In fact, the white paper suggests, it now is time to put the emphasis on fixed access networks, not the mobile networks that have, to this point, brought voice and moderate-speed internet access to people across much of the region.
To be sure, the paper tends to focus on backbone and “fiber to cell tower” investment, less clearly on ubiquitous fiber to the home. “The overall growth in broadband use (both mobile and fixed) significantly increases the requirements for backbone and backhaul bandwidth,” the report says.

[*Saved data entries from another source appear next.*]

(* ===== verification/RepoFacts.v ===== *)
(** * The repositories file: what its lines mean

    The variables are a map with write rules; a well-formed line names exactly the repositories
    it lists; paths are built and taken back. *)

From S2P Require Import Prelude Blob BlobCodec Ctype Hash Dep Package PackageRules Path Repo.

(** ** Variables *)

Definition vars_get (vars : apk_hash apk_variable) (k : bytes) : option (bytes * Z) :=
  (fun var => (var_value var, var_flags var)) <$> apk_hash_get vars k.

Section assign.
Context (key value : bytes) (flags : Z).

Abbreviation upd := (fun var => mk_var value flags (var_keylen var) (var_key var)).

Lemma upd_key v : get_key (upd v) = get_key v.
Proof. done. Qed.

Lemma bucket_update_other k l : k <> key ->
  filter (fun v => get_key v = k) (bucket_update upd key l) = filter (fun v => get_key v = k) l.
Proof.
  intros Hk. induction l as [|v l IH]; [done |]. cbn [bucket_update]. destruct (item_matches v key) eqn:E.
  - apply item_matches_spec in E. by rewrite !filter_cons, upd_key, !decide_False by congruence.
  - rewrite !filter_cons. by rewrite IH.
Qed.

Lemma bucket_update_same l :
  filter (fun v => get_key v = key) (bucket_update upd key l) =
  match filter (fun v => get_key v = key) l with [] => [] | v :: r => upd v :: r end.
Proof.
  induction l as [|v l IH]; [done |]. cbn [bucket_update]. destruct (item_matches v key) eqn:E.
  - apply item_matches_spec in E. by rewrite !filter_cons, upd_key, !decide_True.
  - assert (get_key v <> key) by (intros ?%item_matches_spec; congruence). by rewrite !filter_cons, !decide_False.
Qed.

Lemma bucket_update_members v l : v ∈ bucket_update upd key l -> exists w, w ∈ l /\ get_key w = get_key v.
Proof.
  induction l as [|w l IH]; cbn [bucket_update]; [by intros ?%elem_of_nil |].
  destruct (item_matches w key); intros [->|Hv]%elem_of_cons.
  - exists w. split; [by left | done].
  - exists v. split; [by right | done].
  - exists w. split; [by left | done].
  - destruct (IH Hv) as (w' & ? & ?). exists w'. split; [by right | done].
Qed.

Lemma bucket_update_length l : length (bucket_update upd key l) = length l.
Proof. induction l as [|w l IH]; [done |]. cbn [bucket_update]. case_match; simpl; congruence. Qed.

Lemma variable_assign_spec vars : hash_wf vars ->
  let vars' := variable_assign vars key (hash_key key) value flags in
  hash_wf vars' /\ forall k, apk_hash_get vars' k = if decide (k = key) then upd <$> apk_hash_get vars k else apk_hash_get vars k.
Proof.
  intros Hw vars'. set (l := bucket_update upd key (bucket vars (hash_key key))).
  assert (hash_wf (with_bucket vars (hash_key key) l (num_items vars))) as Hw'.
  { apply with_bucket_wf; [done | | unfold l; rewrite bucket_update_length, Z.sub_diag, (wf_count vars Hw); by rewrite s32_add, Z.add_0_r].
    intros v Hv. apply bucket_update_members in Hv as (w & Hin & <-). by apply bucket_members. }
  split; [exact Hw' |]. intros k. rewrite !apk_hash_get_items by done.
  assert (items_of vars' k = if decide (k = key) then filter (fun v => get_key v = k) l else items_of vars k) as ->.
  { apply with_bucket_items; [done | done |]. by apply bucket_update_other. }
  case_decide as Hk; [| done]. subst k. rewrite items_of_bucket by done. unfold l. rewrite bucket_update_same.
  by destruct (filter _ (bucket vars (hash_key key))).
Qed.
End assign.

(** The variables of the repositories file are a map.  Setting a variable whose name has
    less than 256 characters changes this variable only: it gets the value when it is new, or when
    the line does not say [-default] and the variable is not read-only; otherwise it keeps the one
    it had. *)
Theorem repo_variables_map vars key value flags :
  hash_wf vars -> (length key < 256)%nat -> 0 <= flags < 256 ->
  let vars' := (apk_variable_set vars key value flags).2 in
  (apk_variable_set vars key value flags).1 = 0 /\ hash_wf vars' /\
  forall k, vars_get vars' k =
    if decide (k = key) then
      Some (match vars_get vars key with
            | Some (v, f) => if testmask flags APK_VARF_OVERWRITE && negb (testmask f APK_VARF_READONLY) then (value, flags) else (v, f)
            | None => (value, flags)
            end)
    else vars_get vars k.
Proof.
  intros Hw Hl Hf. unfold apk_variable_set, apk_hash_from_key. change (apk_hash_get_hashed vars key (hash_key key)) with (apk_hash_get vars key).
  assert (u8 flags = flags) as -> by (apply Z.mod_small; lia).
  destruct (apk_hash_get vars key) as [var|] eqn:Eg; unfold vars_get.
  - destruct (testmask flags APK_VARF_OVERWRITE) eqn:Eo; cbn [negb].
    + destruct (testmask (var_flags var) APK_VARF_READONLY) eqn:Er; cbn [fst snd].
      * split_and!; [done | done |]. intros k. case_decide as Hk; [| done]. subst k. rewrite Eg. cbn. by rewrite Er.
      * destruct (variable_assign_spec key value flags vars Hw) as [Hw' Hg]. split_and!; [done | done |].
        intros k. rewrite Hg. case_decide as Hk; [| done]. subst k. rewrite Eg. cbn. by rewrite Er.
    + split_and!; [done | done |]. intros k. cbn [snd]. case_decide as Hk; [| done]. subst k. by rewrite Eg.
  - cbn [fst snd]. set (v := mk_var value flags (u8 (Z.of_nat (length key))) key).
    assert (get_key v = key) as Hk0.
    { cbn. unfold variable_hash_get_key. cbn. unfold u8. rewrite Z.mod_small by lia. rewrite Nat2Z.id. by apply take_ge. }
    assert (apk_hash_insert_hashed vars v (hash_key key) = apk_hash_insert vars v) as -> by (unfold apk_hash_insert, apk_hash_from_item, apk_hash_from_key; by rewrite Hk0).
    split_and!; [done | by apply apk_hash_insert_wf |]. intros k. rewrite apk_hash_get_insert, Hk0 by done.
    case_decide as Hk; [| done]. subst k. by rewrite Eg.
Qed.

Lemma repo_variables_map_witness :
  let v1 := (apk_variable_set (apk_hash_init 10) (lit "mirror") (lit "a.org") APK_VARF_OVERWRITE).2 in
  let v2 := (apk_variable_set v1 (lit "mirror") (lit "b.org") 0).2 in
  vars_get v2 (lit "mirror") = Some (lit "a.org", APK_VARF_OVERWRITE) /\ vars_get v2 (lit "other") = None.
Proof.
  intros v1 v2.
  destruct (repo_variables_map (apk_hash_init 10) (lit "mirror") (lit "a.org") APK_VARF_OVERWRITE) as (_ & Hw & _);
    [by apply apk_hash_init_wf | simpl; lia | done |].
  destruct (repo_variables_map v1 (lit "mirror") (lit "b.org") 0) as (_ & _ & Hg); [exact Hw | simpl; lia | done |].
  fold v2 in Hg. split; [rewrite (Hg (lit "mirror")) | rewrite (Hg (lit "other"))]; by vm_compute.
Defined.

(** The length of a name is kept in eight bits: a variable whose name has 256 characters or
    more is stored and never found again. *)
Theorem repo_long_variable_lost vars key value flags :
  (256 <= length key)%nat -> vars_get vars key = None ->
  vars_get (apk_variable_set vars key value flags).2 key = None.
Proof.
  intros Hl Hn. unfold vars_get in *. apply fmap_None in Hn. unfold apk_variable_set, apk_hash_from_key.
  change (apk_hash_get_hashed vars key (hash_key key)) with (apk_hash_get vars key). rewrite Hn. cbn [snd].
  apply fmap_None. unfold apk_hash_get, apk_hash_get_hashed, apk_hash_from_key in *. set (v := mk_var _ _ _ _).
  assert (item_matches v key = false) as Hm.
  { apply not_true_iff_false. intros He%item_matches_spec. cbn in He. unfold variable_hash_get_key in He. cbn in He.
    apply (f_equal length) in He. rewrite length_take in He. pose proof (Z.mod_pos_bound (Z.of_nat (length key)) (2 ^ 8)). unfold u8 in He. lia. }
  unfold bucket, bucket_index in *. cbn [buckets apk_hash_insert_hashed]. rewrite length_insert.
  destruct (decide (bucket_index vars (hash_key key) < length (buckets vars))%nat) as [Hi|Hi].
  - unfold bucket_index in Hi. rewrite list_lookup_insert_eq by done. cbn. cbn in Hm. rewrite Hm. done.
  - rewrite list_insert_ge by (unfold bucket_index in *; lia). done.
Qed.

Lemma repo_long_variable_lost_witness :
  vars_get (apk_variable_set (apk_hash_init 10) (replicate 256 (chr "a")) (lit "x") APK_VARF_OVERWRITE).2 (replicate 256 (chr "a")) = None.
Proof. apply (repo_long_variable_lost (apk_hash_init 10) (replicate 256 (chr "a")) (lit "x") APK_VARF_OVERWRITE); [simpl; lia | by vm_compute]. Defined.

(** ** Words *)

Abbreviation sep := (ctype_has APK_CTYPE_REPOSITORY_SEPARATOR).

(** A word of a line: no separators, and no variables in it. *)
Definition plain_word (w : bytes) : Prop := w <> [] /\ Forall (fun c => sep c = false /\ c <> chr "$") w.

Lemma plain_no_sep w : plain_word w -> Forall (fun c => sep c = false) w.
Proof. intros [_ H]. eapply Forall_impl; [done |]. by intros c [? _]. Qed.

Definition gap_ok (gap : bytes) : Prop := gap <> [] /\ Forall (fun c => sep c = true) gap.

But the report also hedges, one chart suggesting that fiber to the home, fiber to the node and 5G all serve the same segments of the market. Some of us also would argue that some other obvious platforms are not mentioned in the report. Hybrid fiber coax and fixed wireless, for example, are absent.
The report suggests that the APAC8 nations (Bangladesh, Cambodia, Laos, Myanmar, Sri Lanka, Thailand and Vietnam) that are the focus of the white paper may benefit from a “leap to fiber” platforms. One presumes that means more than optical backbones and fiber to the cell tower.

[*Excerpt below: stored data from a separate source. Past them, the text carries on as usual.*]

(** * k8s_isi_provisioner: the Provision and Delete workflows

    A shallow embedding of [k8s_isi_provisioner.go].  The two methods of
    [isilonProvisioner] are written in a small monad that threads the state
    of the storage appliance and of the local file system, records every
    call made to them, and distinguishes a Go [return] from a Go [panic].

    Conventions.
    - A Go [string] is a sequence of bytes: [string] here.
    - A Go [map[string]string] is a [gmap string string].
    - A Go pair [(T, error)] of which the code reads the error first, and
      the value only when there is none, is a [result T]; the pair of
      [GetQuota], of which the code reads the value and drops the error,
      is a pair; a lone [error] is an [option error], with [None] for
      [nil].
    - The isilon client and [os.MkdirAll] are outside the repository: they
      are an arbitrary [Client], any state and any answers.
    - [glog] output is left out: no call in [Provision] or [Delete] is a
      fatal one, so logging never changes what the methods do. *)

From stdpp Require Import gmap strings list.
From Stdlib Require Import ZArith Ascii.

Open Scope Z_scope.

(** ** The Go library functions the workflow uses *)

Module strings.

(** [strings.Join(elems, sep)]. *)
Definition Join (elems : list string) (sep : string) : string :=
  String.concat sep elems.

(** [strings.Split(s, sep)] for a separator [sep] of one byte: the pieces
    of [s] between the occurrences of [sep], never an empty slice. *)
Fixpoint Split (s : string) (sep : ascii) : list string :=
  match s with
  | EmptyString => [""]
  | String a s' =>
      if decide (a = sep) then "" :: Split s' sep
      else match Split s' sep with
           | piece :: pieces => String a piece :: pieces
           | [] => [String a ""]
           end
  end.

(** ASCII lower-casing of one byte, and of a string.  On a string of
    ASCII bytes this is what [strings.ToLower] returns. *)
Definition lower_byte (a : ascii) : ascii :=
  let n := nat_of_ascii a in
  if ((65 <=? n) && (n <=? 90))%nat then ascii_of_nat (n + 32) else a.

Fixpoint ToLowerASCII (s : string) : string :=
  match s with
  | EmptyString => EmptyString
  | String a s' => String (lower_byte a) (ToLowerASCII s')
  end.

End strings.

Module path.

Definition slash : ascii := "/"%char.
Definition dot : ascii := "."%char.

(** The inner loop of the [..] case of [Clean]: [out.w] has just been
    decremented over the byte [popped]; keep decrementing while
    [out.w > dotdot] and the byte at [out.w] is not a slash.  The buffer
    [out] is kept with its last byte first, so [out.w] is its length. *)
Fixpoint backtrack (popped : ascii) (out : list ascii) (dotdot : nat)
  : list ascii :=
  match out with
  | [] => []
  | c :: out' =>
      if decide (dotdot < length out)%nat then
        if decide (popped = slash) then out else backtrack c out' dotdot
      else out
  end.

(** The main loop of [Clean] over the bytes [p] not yet read.  [copying]
    is set while the loop that copies a real path element runs; it stops
    at a slash or at the end of the path. *)
Fixpoint scan (rooted : bool) (p : list ascii) (copying : bool)
    (out : list ascii) (dotdot : nat) : list ascii :=
  let element p' c :=
    (* real path element: add slash if needed, then copy the element *)
    let w := length out in
    let out1 :=
      if (rooted && negb (w =? 1)%nat) || (negb rooted && negb (w =? 0)%nat)
      then slash :: out else out in
    scan rooted p' true (c :: out1) dotdot in
  match p with
  | [] => out
  | c :: p' =>
      if copying then
        if decide (c = slash) then scan rooted p' false out dotdot
        else scan rooted p' true (c :: out) dotdot
      else if decide (c = slash) then
        (* empty path element *)
        scan rooted p' false out dotdot
      else if decide (c = dot) then
        match p' with
        | [] => (* . element *) scan rooted p' false out dotdot
        | c1 :: p'' =>
            if decide (c1 = slash) then
              (* . element *) scan rooted p' false out dotdot
            else if decide (c1 = dot ∧ (p'' = [] ∨ head p'' = Some slash)) then
              (* .. element: remove to last slash *)
              if decide (dotdot < length out)%nat then
                (* can backtrack *)
                let out2 := match out with
                            | popped :: out' => backtrack popped out' dotdot
                            | [] => []
                            end in
                scan rooted p'' false out2 dotdot
              else if negb rooted then
                (* cannot backtrack, but not rooted, so append .. element *)
                let out1 :=
                  if decide (0 < length out)%nat then slash :: out else out in
                let out2 := dot :: dot :: out1 in
                scan rooted p'' false out2 (length out2)
              else scan rooted p'' false out dotdot
            else element p' c
        end
      else element p' c
  end.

That might, in some ways, be a curious conclusion, given the high cost of fiber to home networks, in the South Asia and Southeast Asia markets, as well as elsewhere. Perhaps the ITU has various forms of platform sharing and wholesale in mind, for it does not seem as though facilities-based competition in the fixed network segment of the market will prove financially viable.
Much could ultimately depend on the adoption of 5G platforms. It is at least conceivable that multiple facilities-based mobile platforms, able to operate as fixed wireless platforms as well, will close a market opportunity for fixed networks, for much of the potential access market.